Once an action has completed, a component within Unity will collect the RGB frame from the camera, and metadata about each object and agent within the scene. The metadata (note the RGB frame is not encoded) is then serialized to JSON (legacy backend) and then the entire payload is sent to Python over HTTP. During performance analysis, both the JSON serialization/deserialization and socket IO were identified as bottlenecks. To address these bottlenecks, the serialization format was switched from JSON to MsgPack and the WSGIServer was replaced with a Named pipe server along with a purpose-built protocol to handle the payload. MsgPack was chosen for several reasons: extremely fast serialization/deserialization in both Python and C# (Unity), robust/mature libraries, schema-less. Due to being schema-less, migration from the JSON format to MsgPack format was easy to validate as they both generate identical data structures that could be compared against each other during development. Using MsgPack we found that the serialized metadata size was reduced by 50%, serialization time was reduced by 40% and deserialization time was reduced by 60%. Named pipes were chosen for similar reasons, but the primary reason was speed. With small payloads (< 128 bytes), we observed performance reaching 100k messages per second (~10μs per message). During testing of the WSGIServer, we could only achieve around 1k messages per second with a similarly sized small payload. Overall, we have observed (depending on scene and type of action being performed) between a 1.5x to 2x increase in FPS just by switching to the FIFOServer.

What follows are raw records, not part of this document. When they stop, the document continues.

(** *** From the start to the end *)

(** The tracked fields are among [fields], their keys fit the cap, and the
    memory limit is not in the way. *)
Record sized (a : Accelerator) : Prop := {
  sz_fields : forall field, is_Some (columns a !! field) \/ field ∈ bitmap_fields (config a) -> field ∈ fields;
  sz_cap : max_cardinality (config a) < 2 ^ 32;
  sz_keys : forall field, field ∈ fields -> Z.of_nat (size (keys field)) <= max_cardinality (config a);
  sz_memory : (0 <? max_memory_bytes (config a)) && (max_memory_bytes (config a) <? cached_memory_bytes a) = false;
}.
Lemma clear_new col : clear_column col = BitmapColumn_new (field_path col).
Proof. done. Qed.
Lemma add_fields_new fs cols field col : foldl add_field cols fs !! field = Some col ->
  cols !! field = Some col \/ (col = BitmapColumn_new field /\ field ∈ fs).
Proof.
  revert cols; induction fs as [|g fs IH]; intros cols; cbn [foldl]; [by left|]. intros [Hc|[-> Hf]]%IH; [|right; split; [done|by right]].
  unfold add_field in Hc. destruct (cols !! g); [by left|]. apply lookup_insert_Some in Hc as [[<- <-]|[_ ?]]; [|by left].
  right. split; [done|by left].
Qed.
Lemma start_spec a : positions (start_rebuild a) = positions_new /\ rebuild_active (start_rebuild a) = true /\
  ready (start_rebuild a) = false /\ pending (start_rebuild a) = [] /\ (sized a -> calm (start_rebuild a)) /\
  forall field col, columns (start_rebuild a) !! field = Some col -> exists path, col = BitmapColumn_new path /\
    (is_Some (columns a !! field) \/ field ∈ bitmap_fields (config a)).
Proof.
  unfold start_rebuild. assert (Hcols : forall field col, columns (begin_rebuild a) !! field = Some col ->
    exists path, col = BitmapColumn_new path /\ is_Some (columns a !! field)).
  { intros field col. cbn. rewrite lookup_fmap. intros (col0 & Hcol & ->)%fmap_Some. exists (field_path col0). by rewrite Hcol. }
  assert (Hcalm : forall cols fs, sized a -> calm (with_config (with_columns (begin_rebuild a) cols)
    {| bitmap_fields := fs; max_cardinality := max_cardinality (config a); max_memory_bytes := max_memory_bytes (config a) |})).
  { intros cols fs [_ H1' H2' H3']. by split. }
  cbn [config begin_rebuild clear with_positions with_columns with_profiler with_budget with_ready with_rebuild].
  destruct (bitmap_fields (config a)) as [|f fs] eqn:Ef.
  - split_and!; try done.
    + intros Hs. apply (calm_same (with_config (with_columns (begin_rebuild a) ∅) {| bitmap_fields := []; max_cardinality := max_cardinality (config a); max_memory_bytes := max_memory_bytes (config a) |})); try done.
      * cbn. rewrite <- Ef. by destruct (config a).
      * by apply Hcalm.
    + intros field col (path & -> & Hf)%Hcols. exists path. auto.
  - split_and!; try done; [apply Hcalm|]. intros field col Hcol. cbn [configure_fields with_config with_columns columns] in Hcol.
    apply add_fields_new in Hcol as [(path & -> & Hf)%Hcols|[-> Hf]]; [exists path|exists field]; auto.
Qed.
Lemma new_column_path path path' n field : column_good n field (BitmapColumn_new path) -> column_good n field (BitmapColumn_new path').
Proof. intros [? [? ? ?] ? ?]. by split. Qed.
Lemma start_filling a : sized a -> filling (start_rebuild a) ∅.
Proof.
  intros Hs. destruct (start_spec a) as (Ep & _ & _ & _ & Hcalm & Hcols).
  assert (Hgood : forall field col, columns (start_rebuild a) !! field = Some col -> column_good 0 field col).
  { intros field col Hcol. destruct (Hcols _ _ Hcol) as (path & -> & Hf). apply (new_column_path field). apply good_new; [by apply Hs|lia]. }
  split.
  - exists ∅. rewrite Ep. split; [apply rows_new|]. intros field col Hcol. by destruct (Hgood _ _ Hcol).
  - intros c id Hd. unfold doc_at in Hd. rewrite lookup_empty in Hd. by destruct Hd.
  - rewrite Ep. done.
  - by apply Hcalm.
Qed.
Lemma scanning_start d0 a collections : sized a -> homed d0 -> documents d0 -> NoDup collections ->
  (forall c id, is_Some (doc_at d0 c id) -> c ∈ collections) -> scanning d0 (start_system d0 a collections) [] ∅.
Proof.
  intros Hs Hh Hd Hnd Hall. destruct (start_spec a) as (_ & E1 & E2 & E3 & _ & _).
  assert (Hnone : forall c id, doc_at ∅ c id = None) by (intros c id; unfold doc_at; by rewrite lookup_empty).
  split; cbn [start_system sdb acc todo scan]; try done.
  - by apply start_filling.
  - intros c id Hc _ _. exists [], []. split; [done|]. cbn. destruct (doc_at d0 c id) eqn:E; [|done]. destruct Hc. apply (Hall c id). by eexists.
Qed.
Lemma queue_length ws d : fits_all ws d -> length (queue ws d) = length ws.
Proof.
  revert d; induction ws as [|w ws IH]; intros d; cbn [queue fits_all length]; [done|]. intros [Hw Hws]. rewrite length_app, IH by done.
  destruct w as [c id doc|c id doc|c id|c]; cbn in *; try done.
  - destruct Hw as (_ & _ & old & -> & _). done.
  - by destruct Hw as [old ->].
Qed.
Lemma scanning_tracks d0 s ws e : scanning d0 s ws e -> done_scanning s -> tracks ws d0 (acc s) e /\ all_covered ws d0 e.
Proof.
  intros [Edb Hfits Hh Hdocs Hpend Hact Hrdy [(T & Hrows & Hbits) Hhome Hgood Hcalm] Hseen Hnd Htodo Hopen Hdone] [Ht Hs]. split; [split|].
  - by eexists.
  - done.
  - done.
  - intros c id p [doc Hd] Hp field col o Hcol. destruct (Hseen _ _ _ Hd) as (ws1 & ws2 & -> & Hw).
    destruct (Hbits _ _ Hcol) as [[_ _ Hrow] _]. destruct (ro_doc _ _ _ Hrows _ _ _ Hd) as (p' & Hp' & _ & HT).
    assert (p' = p) as -> by (unfold get_position in Hp; congruence). destruct (Hrow _ _ HT) as [Hex Hkey].
    replace (bit col o p) with (observed_key field o doc); [by apply seen_settles|].
    destruct o as [key|]; apply bool_decide_ext; symmetry; [apply Hkey|apply Hex].
  - intros c id [doc Hd]. destruct (Hseen _ _ _ Hd) as (ws1 & ws2 & -> & Hw). by apply (seen_settles _ _ _ _ _ doc (fun _ => true)).
  - done.
  - intros c id Hd. destruct (Hdone c id) as (ws1 & ws2 & -> & Hw); [by rewrite Ht; apply not_elem_of_nil|by rewrite Hs|done|].
    by apply gone_covered.
Qed.
Lemma finish_exact d0 s ws e : homed d0 -> scanning d0 s ws e -> done_scanning s ->
  next_pos (positions (acc s)) + lenZ (pending (acc s)) < 2 ^ 32 ->
  exact (finish_rebuild (acc s)) (sdb s) /\ serving (finish_rebuild (acc s)).
Proof.
  intros Hd0 Hs Hdone Hroom. destruct (scanning_tracks _ _ _ _ Hs Hdone) as [Ht Hc]. pose proof Hs as [Edb Hfits _ _ Hpend _ _ _ _ _ _ _ _].
  split; [|done]. rewrite Hpend in Hroom. unfold lenZ in Hroom. rewrite queue_length in Hroom by done.
  destruct (tracks_all _ _ _ _ Ht Hc Hd0 Hfits Hroom) as (e' & Ht' & Hc' & _). rewrite Edb.
  pose proof (tracks_exact _ _ _ Ht' Hc') as (T & Hr & Hb). exists T. unfold finish_rebuild. rewrite Hpend, replay_queue. done.
Qed.

(** C10: a rebuild ends exact, whatever inserts, updates, deletions and drops
    come at any time beside its scans, which see each collection as it is when
    they open it. No bitmap is served before the end, and [finish_rebuild]
    leaves an accelerator whose scans answer, as in [bitmap_scans_are_exact],
    as the documents of that moment do. Provided no collection is created
    meanwhile by [create_collection], which sets the accelerator ready early
    (collection.rs:58); the collections listed at the start are all that then
    have documents (main.rs:392 lists them earlier); no scan fails; an
    identifier is only ever in one collection; documents carry their
    identifier; updates do not respell an equal value; the keys of a tracked
    field fit its cap, positions 32 bits and the memory its limit. *)
Theorem rebuild_beside_writers (d0 : db) (a : Accelerator) (collections : list string) (s : system) :
  sized a -> homed d0 -> documents d0 -> NoDup collections ->
  (forall c id, is_Some (doc_at d0 c id) -> c ∈ collections) ->
  rtc step (start_system d0 a collections) s ->
  (forall c f, accelerator_scan (acc s) c f = None) /\
  (done_scanning s -> next_pos (positions (acc s)) + lenZ (pending (acc s)) < 2 ^ 32 ->
    serving (finish_rebuild (acc s)) /\ scans_answer (finish_rebuild (acc s)) (sdb s)).
Proof.
  intros Hsz Hh Hd Hnd Hall Hsteps. pose proof (scanning_start d0 a collections Hsz Hh Hd Hnd Hall) as H0'.
  destruct (scanning_steps _ _ _ _ _ H0' Hsteps) as (ws & e & Hs). split.
  - intros c f. unfold accelerator_scan. by rewrite (sc_unready _ _ _ _ Hs).
  - intros Hdone Hroom. destruct (finish_exact _ _ _ _ Hh Hs Hdone Hroom) as [Hex Hserv]. split; [done|].
    by apply (exact_scans (config a)).
Qed.
End rebuild.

After each action in AI2-THOR is performed an enormous amount of metadata is generated about the scene. Each object has the following information collected:
Once collected for each object in the scene, these are serialized and sent over the pipe to the Python controller for AI2-THOR. (For more details on the meaning of any of the properties please consult the documentation).
For tasks such as PointNav or ObjectNav, you may only care about zero or one object in the scene during an episode. To better support this use case a new action was added: SetObjectFilter.
This limits the metadata to only include objects that have been explicitly specified. To remove the filter, simply call:
We have observed increases of 50% in FPS when using this filter, but this will vary depending on the number of objects in the scene and the types of actions being performed.
A common action type in AI2-THOR is retrieving state about the environment, but not manipulating it. An example of this type of action is GetReachablePositions. This action queries the environment for all the locations in a scene that an agent can move to. Actions such as these shouldn’t require the scene to be fully rendered or all the metadata regenerated, since nothing has changed as a result of the action. Prior to the new FastActionEmit feature, this type of action was much slower than it should have been. With FastActionEmit, only a small metadata patch is sent to the Python process instead of an RGB frame + full metadata payload. In the case of GetReachablePositions, we observed a 2.5x increase in FPS just by enabling FastActionEmit. With 2.7.0 FastActionEmit is enabled by default. We are still rolling this out to the remaining actions that can benefit from this, so look forward to many other actions speeding up.
AllenAct is a modular learning framework, which uses AI2-THOR for a number of different tasks including PointNav and ObjectNav. We use the ObjectNav implementation in AllenAct to benchmark the new release of AI2-THOR. For this purpose, we use a single AWS p2.8xlarge machine that has 8 GPUs and 16 CPU cores and runs 60 instances of AI2-THOR with a frame resolution of 400x300. With the old WSGI interface, we are able to train the task of ObjectNav in RoboTHOR at a speed of roughly 220 fps and are able to reach an SPL of 0.08 in about 9 hours of training. However, with the new FIFOServer and SetObjectFilter, we see a dramatic speed increase to 600 fps, a 2.7x speedup, enabling us to reach an SPL of 0.15 in 9 hours of training.
AI2-THOR is faster than ever with the 2.7.0 release and provides several ways for you to dramatically reduce your training time. Installation is easy:
pip install ai2thor --upgrade